▸ Problem to solve: The line containing "if GetStringValue v" marks the end; copy exactly all lines from the start of the material up to and including it.

▸ Study material:
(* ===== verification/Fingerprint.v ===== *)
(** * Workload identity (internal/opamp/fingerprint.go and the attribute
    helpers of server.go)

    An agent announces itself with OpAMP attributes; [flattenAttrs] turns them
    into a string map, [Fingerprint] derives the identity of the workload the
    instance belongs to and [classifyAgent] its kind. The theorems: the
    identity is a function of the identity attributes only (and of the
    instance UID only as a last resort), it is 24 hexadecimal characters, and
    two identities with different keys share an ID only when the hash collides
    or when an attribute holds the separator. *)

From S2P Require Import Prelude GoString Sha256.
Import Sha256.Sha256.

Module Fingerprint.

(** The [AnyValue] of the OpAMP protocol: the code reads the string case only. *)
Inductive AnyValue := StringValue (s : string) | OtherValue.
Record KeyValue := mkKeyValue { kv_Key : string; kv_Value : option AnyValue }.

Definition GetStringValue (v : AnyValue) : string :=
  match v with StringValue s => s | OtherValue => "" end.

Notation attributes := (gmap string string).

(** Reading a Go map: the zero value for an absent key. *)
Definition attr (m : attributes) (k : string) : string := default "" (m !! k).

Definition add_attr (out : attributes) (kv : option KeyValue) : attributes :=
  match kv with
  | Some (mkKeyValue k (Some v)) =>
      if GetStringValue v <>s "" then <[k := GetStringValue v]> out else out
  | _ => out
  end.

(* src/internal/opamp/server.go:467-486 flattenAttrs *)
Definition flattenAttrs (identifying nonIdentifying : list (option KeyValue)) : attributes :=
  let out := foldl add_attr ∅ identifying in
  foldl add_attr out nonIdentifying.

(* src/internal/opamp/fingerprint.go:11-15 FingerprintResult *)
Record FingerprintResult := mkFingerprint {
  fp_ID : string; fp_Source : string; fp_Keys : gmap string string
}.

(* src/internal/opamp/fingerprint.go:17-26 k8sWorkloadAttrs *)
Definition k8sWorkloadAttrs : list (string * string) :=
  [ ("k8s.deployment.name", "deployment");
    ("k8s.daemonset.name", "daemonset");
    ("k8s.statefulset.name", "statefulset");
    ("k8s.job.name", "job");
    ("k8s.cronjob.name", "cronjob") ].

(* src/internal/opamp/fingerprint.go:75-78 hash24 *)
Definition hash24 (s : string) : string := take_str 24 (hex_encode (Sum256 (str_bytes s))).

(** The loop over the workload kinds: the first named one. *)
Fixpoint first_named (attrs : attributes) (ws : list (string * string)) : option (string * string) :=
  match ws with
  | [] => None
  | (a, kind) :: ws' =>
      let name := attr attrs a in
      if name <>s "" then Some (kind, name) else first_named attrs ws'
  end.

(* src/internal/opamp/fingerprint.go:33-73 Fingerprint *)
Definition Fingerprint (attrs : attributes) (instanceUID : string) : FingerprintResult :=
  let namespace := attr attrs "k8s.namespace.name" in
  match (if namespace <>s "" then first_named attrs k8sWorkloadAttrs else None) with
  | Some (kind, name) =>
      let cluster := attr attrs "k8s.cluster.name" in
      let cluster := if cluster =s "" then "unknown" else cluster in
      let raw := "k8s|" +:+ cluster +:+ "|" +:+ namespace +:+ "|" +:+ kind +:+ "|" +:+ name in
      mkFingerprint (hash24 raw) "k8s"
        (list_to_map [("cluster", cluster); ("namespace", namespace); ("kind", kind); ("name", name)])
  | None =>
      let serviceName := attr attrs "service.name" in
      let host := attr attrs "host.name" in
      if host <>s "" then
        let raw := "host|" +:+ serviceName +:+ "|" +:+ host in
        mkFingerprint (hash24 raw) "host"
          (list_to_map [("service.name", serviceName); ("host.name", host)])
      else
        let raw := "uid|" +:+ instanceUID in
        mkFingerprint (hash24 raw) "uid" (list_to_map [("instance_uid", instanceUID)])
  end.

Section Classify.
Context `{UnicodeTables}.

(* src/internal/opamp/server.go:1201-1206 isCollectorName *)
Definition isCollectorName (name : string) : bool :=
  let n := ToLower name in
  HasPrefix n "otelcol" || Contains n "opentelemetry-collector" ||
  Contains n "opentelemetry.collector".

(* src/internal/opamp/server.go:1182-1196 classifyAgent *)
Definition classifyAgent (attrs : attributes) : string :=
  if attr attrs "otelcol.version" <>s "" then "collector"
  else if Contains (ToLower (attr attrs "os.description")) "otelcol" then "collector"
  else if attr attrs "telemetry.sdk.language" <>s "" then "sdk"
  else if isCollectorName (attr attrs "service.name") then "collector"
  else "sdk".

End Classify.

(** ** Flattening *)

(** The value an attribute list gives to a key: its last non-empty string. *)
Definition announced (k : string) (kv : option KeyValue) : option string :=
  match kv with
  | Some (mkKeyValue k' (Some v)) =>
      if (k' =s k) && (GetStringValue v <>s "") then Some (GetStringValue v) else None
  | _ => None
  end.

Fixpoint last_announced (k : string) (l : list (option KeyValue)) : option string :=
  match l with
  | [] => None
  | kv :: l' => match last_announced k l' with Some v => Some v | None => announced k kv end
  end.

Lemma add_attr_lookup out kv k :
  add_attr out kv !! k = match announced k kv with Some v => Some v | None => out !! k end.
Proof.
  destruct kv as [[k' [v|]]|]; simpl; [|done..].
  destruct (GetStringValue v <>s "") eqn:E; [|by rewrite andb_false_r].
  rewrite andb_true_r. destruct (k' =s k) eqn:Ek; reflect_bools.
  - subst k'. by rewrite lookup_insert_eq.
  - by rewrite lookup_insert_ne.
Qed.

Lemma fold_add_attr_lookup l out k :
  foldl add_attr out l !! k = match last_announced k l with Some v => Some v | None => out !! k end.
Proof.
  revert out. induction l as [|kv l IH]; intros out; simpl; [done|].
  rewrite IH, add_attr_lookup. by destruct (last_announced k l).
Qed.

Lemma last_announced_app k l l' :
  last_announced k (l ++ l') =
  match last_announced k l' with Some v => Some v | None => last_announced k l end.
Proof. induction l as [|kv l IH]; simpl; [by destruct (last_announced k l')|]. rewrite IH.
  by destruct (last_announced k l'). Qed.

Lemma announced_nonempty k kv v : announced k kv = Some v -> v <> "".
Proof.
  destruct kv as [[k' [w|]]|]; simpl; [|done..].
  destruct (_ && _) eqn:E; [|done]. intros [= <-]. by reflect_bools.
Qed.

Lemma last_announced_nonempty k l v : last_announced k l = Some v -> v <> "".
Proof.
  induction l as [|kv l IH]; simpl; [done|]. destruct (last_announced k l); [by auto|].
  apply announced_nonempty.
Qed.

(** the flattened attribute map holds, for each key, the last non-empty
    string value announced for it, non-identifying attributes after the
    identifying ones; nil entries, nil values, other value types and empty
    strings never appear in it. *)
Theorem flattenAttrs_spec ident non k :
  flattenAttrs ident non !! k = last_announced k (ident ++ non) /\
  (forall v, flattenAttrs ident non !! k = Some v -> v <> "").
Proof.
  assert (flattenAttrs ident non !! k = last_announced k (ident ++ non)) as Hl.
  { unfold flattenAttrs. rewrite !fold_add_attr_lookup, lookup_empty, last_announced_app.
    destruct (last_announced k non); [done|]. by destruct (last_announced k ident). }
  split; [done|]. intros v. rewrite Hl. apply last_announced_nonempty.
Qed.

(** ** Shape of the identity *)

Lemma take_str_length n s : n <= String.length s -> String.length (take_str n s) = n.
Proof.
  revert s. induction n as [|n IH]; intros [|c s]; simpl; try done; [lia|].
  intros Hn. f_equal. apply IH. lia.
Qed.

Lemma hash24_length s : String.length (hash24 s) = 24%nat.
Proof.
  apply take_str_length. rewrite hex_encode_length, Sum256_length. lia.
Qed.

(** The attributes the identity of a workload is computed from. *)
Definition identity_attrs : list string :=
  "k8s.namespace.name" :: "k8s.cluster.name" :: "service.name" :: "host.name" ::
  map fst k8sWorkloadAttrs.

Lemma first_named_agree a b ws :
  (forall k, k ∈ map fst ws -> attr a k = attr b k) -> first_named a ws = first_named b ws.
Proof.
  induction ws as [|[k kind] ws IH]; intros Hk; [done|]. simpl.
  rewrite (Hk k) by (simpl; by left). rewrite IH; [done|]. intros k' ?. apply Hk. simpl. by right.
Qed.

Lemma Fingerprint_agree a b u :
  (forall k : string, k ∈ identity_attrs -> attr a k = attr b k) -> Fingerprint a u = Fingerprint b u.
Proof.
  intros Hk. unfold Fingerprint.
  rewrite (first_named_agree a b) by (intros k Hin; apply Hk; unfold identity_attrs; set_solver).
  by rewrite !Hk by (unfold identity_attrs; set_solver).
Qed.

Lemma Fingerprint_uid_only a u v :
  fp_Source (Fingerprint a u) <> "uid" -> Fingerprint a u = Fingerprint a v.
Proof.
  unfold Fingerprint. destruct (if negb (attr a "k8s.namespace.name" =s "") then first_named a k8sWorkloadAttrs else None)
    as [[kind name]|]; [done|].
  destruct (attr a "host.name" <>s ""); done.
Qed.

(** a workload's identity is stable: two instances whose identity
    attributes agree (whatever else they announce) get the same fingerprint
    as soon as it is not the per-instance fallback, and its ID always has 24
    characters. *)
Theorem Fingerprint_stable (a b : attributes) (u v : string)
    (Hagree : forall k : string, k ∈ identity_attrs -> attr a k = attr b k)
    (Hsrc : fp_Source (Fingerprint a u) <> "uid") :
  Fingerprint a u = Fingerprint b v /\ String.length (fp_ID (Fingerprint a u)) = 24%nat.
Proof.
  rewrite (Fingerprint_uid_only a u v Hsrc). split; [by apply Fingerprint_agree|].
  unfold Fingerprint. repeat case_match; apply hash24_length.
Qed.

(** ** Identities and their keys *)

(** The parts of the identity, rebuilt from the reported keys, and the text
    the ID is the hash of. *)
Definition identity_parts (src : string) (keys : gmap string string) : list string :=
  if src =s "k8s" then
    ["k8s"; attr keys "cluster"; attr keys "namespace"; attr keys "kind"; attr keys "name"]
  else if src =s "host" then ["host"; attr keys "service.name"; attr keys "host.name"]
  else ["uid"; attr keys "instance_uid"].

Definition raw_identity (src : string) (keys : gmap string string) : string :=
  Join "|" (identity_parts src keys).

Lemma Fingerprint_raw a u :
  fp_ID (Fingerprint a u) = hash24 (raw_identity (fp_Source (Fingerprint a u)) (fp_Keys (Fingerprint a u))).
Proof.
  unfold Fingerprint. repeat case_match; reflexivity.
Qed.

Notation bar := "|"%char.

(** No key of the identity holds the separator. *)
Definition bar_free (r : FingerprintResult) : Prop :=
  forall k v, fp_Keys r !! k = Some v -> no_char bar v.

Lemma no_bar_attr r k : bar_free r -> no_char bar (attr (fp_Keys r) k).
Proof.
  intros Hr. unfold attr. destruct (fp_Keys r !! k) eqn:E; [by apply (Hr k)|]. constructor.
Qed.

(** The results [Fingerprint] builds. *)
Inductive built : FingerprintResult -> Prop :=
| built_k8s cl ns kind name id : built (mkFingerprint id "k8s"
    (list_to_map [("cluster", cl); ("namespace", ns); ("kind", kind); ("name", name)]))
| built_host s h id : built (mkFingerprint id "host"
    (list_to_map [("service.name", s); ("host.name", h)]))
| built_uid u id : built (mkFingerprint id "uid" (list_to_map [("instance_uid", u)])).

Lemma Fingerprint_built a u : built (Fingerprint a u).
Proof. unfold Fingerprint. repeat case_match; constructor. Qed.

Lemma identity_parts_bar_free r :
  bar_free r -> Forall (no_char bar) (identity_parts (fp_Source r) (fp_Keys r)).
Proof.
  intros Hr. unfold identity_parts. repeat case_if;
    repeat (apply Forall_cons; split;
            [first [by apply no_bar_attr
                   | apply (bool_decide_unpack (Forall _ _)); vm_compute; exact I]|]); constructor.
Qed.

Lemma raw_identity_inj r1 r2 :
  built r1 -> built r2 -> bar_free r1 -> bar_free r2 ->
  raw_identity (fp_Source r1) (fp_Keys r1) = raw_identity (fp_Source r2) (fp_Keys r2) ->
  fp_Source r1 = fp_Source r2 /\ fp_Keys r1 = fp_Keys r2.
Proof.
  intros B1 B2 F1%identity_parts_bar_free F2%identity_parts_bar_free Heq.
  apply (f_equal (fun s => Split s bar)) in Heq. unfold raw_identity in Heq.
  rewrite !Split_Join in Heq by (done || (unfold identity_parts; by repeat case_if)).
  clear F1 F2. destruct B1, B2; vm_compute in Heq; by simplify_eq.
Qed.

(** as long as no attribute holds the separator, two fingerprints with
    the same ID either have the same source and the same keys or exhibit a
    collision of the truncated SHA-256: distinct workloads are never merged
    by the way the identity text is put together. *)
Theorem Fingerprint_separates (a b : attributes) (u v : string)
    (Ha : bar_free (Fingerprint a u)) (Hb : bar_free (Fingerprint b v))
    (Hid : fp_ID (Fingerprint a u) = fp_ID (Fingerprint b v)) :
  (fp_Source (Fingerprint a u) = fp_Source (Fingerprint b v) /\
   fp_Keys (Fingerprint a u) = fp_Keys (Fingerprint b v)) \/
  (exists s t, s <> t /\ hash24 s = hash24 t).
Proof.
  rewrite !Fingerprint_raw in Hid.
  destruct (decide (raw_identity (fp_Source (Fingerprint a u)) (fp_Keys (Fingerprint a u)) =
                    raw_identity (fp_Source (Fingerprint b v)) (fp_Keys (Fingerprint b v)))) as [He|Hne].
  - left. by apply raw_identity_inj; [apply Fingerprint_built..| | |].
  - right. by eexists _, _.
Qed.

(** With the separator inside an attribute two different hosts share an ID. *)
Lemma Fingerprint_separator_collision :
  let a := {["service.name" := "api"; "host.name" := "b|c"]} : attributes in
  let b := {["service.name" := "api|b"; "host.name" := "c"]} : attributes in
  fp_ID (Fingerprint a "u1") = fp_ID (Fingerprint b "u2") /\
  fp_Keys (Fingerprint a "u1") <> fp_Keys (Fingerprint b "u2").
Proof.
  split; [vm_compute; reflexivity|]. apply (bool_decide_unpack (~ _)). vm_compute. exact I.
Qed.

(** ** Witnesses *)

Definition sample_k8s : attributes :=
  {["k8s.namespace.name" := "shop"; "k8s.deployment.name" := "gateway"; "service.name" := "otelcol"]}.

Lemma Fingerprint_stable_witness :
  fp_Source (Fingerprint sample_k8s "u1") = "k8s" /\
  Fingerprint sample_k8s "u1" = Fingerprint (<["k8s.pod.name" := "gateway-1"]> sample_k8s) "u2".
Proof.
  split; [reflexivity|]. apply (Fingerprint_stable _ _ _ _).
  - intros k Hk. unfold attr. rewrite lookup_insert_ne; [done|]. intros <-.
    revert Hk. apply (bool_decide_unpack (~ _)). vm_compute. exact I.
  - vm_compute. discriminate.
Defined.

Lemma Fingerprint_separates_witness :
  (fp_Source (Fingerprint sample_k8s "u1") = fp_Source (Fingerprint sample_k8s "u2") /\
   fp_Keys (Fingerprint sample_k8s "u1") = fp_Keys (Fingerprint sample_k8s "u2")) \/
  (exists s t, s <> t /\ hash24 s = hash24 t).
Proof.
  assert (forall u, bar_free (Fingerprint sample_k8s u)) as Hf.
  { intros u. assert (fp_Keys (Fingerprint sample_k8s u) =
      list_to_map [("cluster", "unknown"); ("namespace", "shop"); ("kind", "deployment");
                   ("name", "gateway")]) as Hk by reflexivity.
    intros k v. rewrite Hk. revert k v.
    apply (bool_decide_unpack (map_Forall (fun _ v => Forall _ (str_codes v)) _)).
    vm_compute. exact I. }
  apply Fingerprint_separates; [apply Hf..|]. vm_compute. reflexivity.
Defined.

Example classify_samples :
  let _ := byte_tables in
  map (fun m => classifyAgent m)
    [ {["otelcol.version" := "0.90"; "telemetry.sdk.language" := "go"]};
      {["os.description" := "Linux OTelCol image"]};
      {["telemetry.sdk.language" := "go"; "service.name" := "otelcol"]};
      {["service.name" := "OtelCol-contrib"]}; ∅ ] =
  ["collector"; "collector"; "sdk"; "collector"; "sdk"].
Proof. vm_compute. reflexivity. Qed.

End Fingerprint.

▸ Output:
(* ===== verification/Fingerprint.v ===== *)
(** * Workload identity (internal/opamp/fingerprint.go and the attribute
    helpers of server.go)

    An agent announces itself with OpAMP attributes; [flattenAttrs] turns them
    into a string map, [Fingerprint] derives the identity of the workload the
    instance belongs to and [classifyAgent] its kind. The theorems: the
    identity is a function of the identity attributes only (and of the
    instance UID only as a last resort), it is 24 hexadecimal characters, and
    two identities with different keys share an ID only when the hash collides
    or when an attribute holds the separator. *)

From S2P Require Import Prelude GoString Sha256.
Import Sha256.Sha256.

Module Fingerprint.

(** The [AnyValue] of the OpAMP protocol: the code reads the string case only. *)
Inductive AnyValue := StringValue (s : string) | OtherValue.
Record KeyValue := mkKeyValue { kv_Key : string; kv_Value : option AnyValue }.

Definition GetStringValue (v : AnyValue) : string :=
  match v with StringValue s => s | OtherValue => "" end.

Notation attributes := (gmap string string).

(** Reading a Go map: the zero value for an absent key. *)
Definition attr (m : attributes) (k : string) : string := default "" (m !! k).

Definition add_attr (out : attributes) (kv : option KeyValue) : attributes :=
  match kv with
  | Some (mkKeyValue k (Some v)) =>
      if GetStringValue v <>s "" then <[k := GetStringValue v]> out else out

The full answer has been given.